With the line containing "(** What [hasattr(e, 'response')]" as the starting point, output the remaining lines of the data exactly as they are, through the last.

■ DATA TO EXAMINE
= = = =

(** * OpenAlex works explorer: a shallow embedding of [server.py]

    The server shapes the records of a bibliographic dataset for an automated
    caller: it projects records to requested fields, condenses them to
    summaries, rebuilds abstracts from inverted indexes and wraps every
    request handler in a handler of exceptions.

    The embedding follows the Python source function by function.  Python
    values are the JSON values the dataset delivers; a [dict] is an
    insertion-ordered association list, because the abstract reconstruction
    iterates an index in insertion order and a later entry overwrites an
    earlier one.  Code that can raise lives in the monad [result]; the request
    handlers, which talk to the dataset client, live in the monad [M], which
    also records every call made to the client. *)

From Stdlib Require Import ZArith String Ascii List Lia.
From stdpp Require Import base option list strings pretty.

Import ListNotations.
Set Warnings "-register-all".
Open Scope string_scope.
Open Scope list_scope.

(** ** Python values *)

(** The values found in a record.  JSON numbers are modelled by integers: no
    operation of the server computes with them, they are only tested for
    truth and passed on. *)
Inductive json : Type :=
  | JNull
  | JBool (b : bool)
  | JNum (n : Z)
  | JStr (s : string)
  | JList (l : list json)
  | JObj (d : list (string * json)).

(** A Python [dict] with string keys, in insertion order. *)
Definition dict : Type := list (string * json).

(** Python's truth value of an object, as tested by [if x], [not x],
    [x and y]. *)
Definition truthy (v : json) : bool :=
  match v with
  | JNull => false
  | JBool b => b
  | JNum n => negb (Z.eqb n 0)
  | JStr s => negb (String.eqb s EmptyString)
  | JList l => match l with [] => false | _ => true end
  | JObj d => match d with [] => false | _ => true end
  end.

(** [v is None] *)
Definition is_none (v : json) : bool :=
  match v with JNull => true | _ => false end.

(** ** Exceptions *)

Inductive exn_class : Type :=
  | KeyError
  | AttributeError
  | TypeError
  | ValueError
  | IndexError
  | StopIteration
  | ClientError.   (* any other subclass of [Exception], raised by the client *)

(** What [hasattr(e, 'response')] and [e.response.status_code] find on an
    exception: no such attribute, the attribute set to [None] (the HTTP
    library sets it so on connection failures), or a response with a status
    code. *)
Inductive response_attr : Type :=
  | NoResponseAttr
  | ResponseNone
  | ResponseStatus (code : Z).

(** An exception object: its class, [str(e)] and its [response] attribute.
    Only subclasses of [Exception] are modelled. *)
Record exn : Type := mkExn {
  exn_class_of : exn_class;
  exn_str : string;
  exn_response : response_attr
}.

(** An exception raised by the interpreter or by the server's own code
    carries no [response] attribute. *)
Definition builtin_exn (c : exn_class) (msg : string) : exn :=
  mkExn c msg NoResponseAttr.

(** ** The monad of code that may raise *)

Inductive result (A : Type) : Type :=
  | Ok (a : A)
  | Raise (e : exn).
Arguments Ok {A} a.
Arguments Raise {A} e.

Definition rbind {A B} (m : result A) (f : A -> result B) : result B :=
  match m with
  | Ok a => f a
  | Raise e => Raise e
  end.

Declare Scope result_scope.
Delimit Scope result_scope with result.
Notation "x <- m ;; k" := (rbind m (fun x => k))
  (at level 100, m at next level, right associativity) : result_scope.
Open Scope result_scope.

(** [try: body except Exception as e: handler(e)] *)
Definition try_except {A} (body : result A) (handler : exn -> result A)
  : result A :=
  match body with
  | Ok a => Ok a
  | Raise e => handler e
  end.

Fixpoint mapM {A B} (f : A -> result B) (l : list A) : result (list B) :=
  match l with
  | [] => Ok []
  | x :: xs => y <- f x ;; ys <- mapM f xs ;; Ok (y :: ys)
  end.

(** ** Dictionaries *)

Module Dict.

(** [d.get(k)] as an option; the first entry of a key is the one found. *)
Fixpoint get (d : dict) (k : string) : option json :=
  match d with
  | [] => None
  | (k', v) :: d' => if String.eqb k' k then Some v else get d' k
  end.

(** [k in d] *)
Definition mem (d : dict) (k : string) : bool :=
  match get d k with Some _ => true | None => false end.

= = = =

■ REPLY TO THE EXERCISE
(** What [hasattr(e, 'response')] and [e.response.status_code] find on an
    exception: no such attribute, the attribute set to [None] (the HTTP
    library sets it so on connection failures), or a response with a status
    code. *)
Inductive response_attr : Type :=
  | NoResponseAttr
  | ResponseNone
  | ResponseStatus (code : Z).

(** An exception object: its class, [str(e)] and its [response] attribute.
    Only subclasses of [Exception] are modelled. *)
Record exn : Type := mkExn {
  exn_class_of : exn_class;
  exn_str : string;
  exn_response : response_attr
}.

(** An exception raised by the interpreter or by the server's own code
    carries no [response] attribute. *)
Definition builtin_exn (c : exn_class) (msg : string) : exn :=
  mkExn c msg NoResponseAttr.

(** ** The monad of code that may raise *)

Inductive result (A : Type) : Type :=
  | Ok (a : A)
  | Raise (e : exn).
Arguments Ok {A} a.
Arguments Raise {A} e.

Definition rbind {A B} (m : result A) (f : A -> result B) : result B :=
  match m with
  | Ok a => f a
  | Raise e => Raise e
  end.

Declare Scope result_scope.
Delimit Scope result_scope with result.
Notation "x <- m ;; k" := (rbind m (fun x => k))
  (at level 100, m at next level, right associativity) : result_scope.
Open Scope result_scope.

(** [try: body except Exception as e: handler(e)] *)
Definition try_except {A} (body : result A) (handler : exn -> result A)
  : result A :=
  match body with
  | Ok a => Ok a
  | Raise e => handler e
  end.

Fixpoint mapM {A B} (f : A -> result B) (l : list A) : result (list B) :=
  match l with
  | [] => Ok []
  | x :: xs => y <- f x ;; ys <- mapM f xs ;; Ok (y :: ys)
  end.

(** ** Dictionaries *)

Module Dict.

(** [d.get(k)] as an option; the first entry of a key is the one found. *)
Fixpoint get (d : dict) (k : string) : option json :=
  match d with
  | [] => None
  | (k', v) :: d' => if String.eqb k' k then Some v else get d' k
  end.

(** [k in d] *)
Definition mem (d : dict) (k : string) : bool :=
  match get d k with Some _ => true | None => false end.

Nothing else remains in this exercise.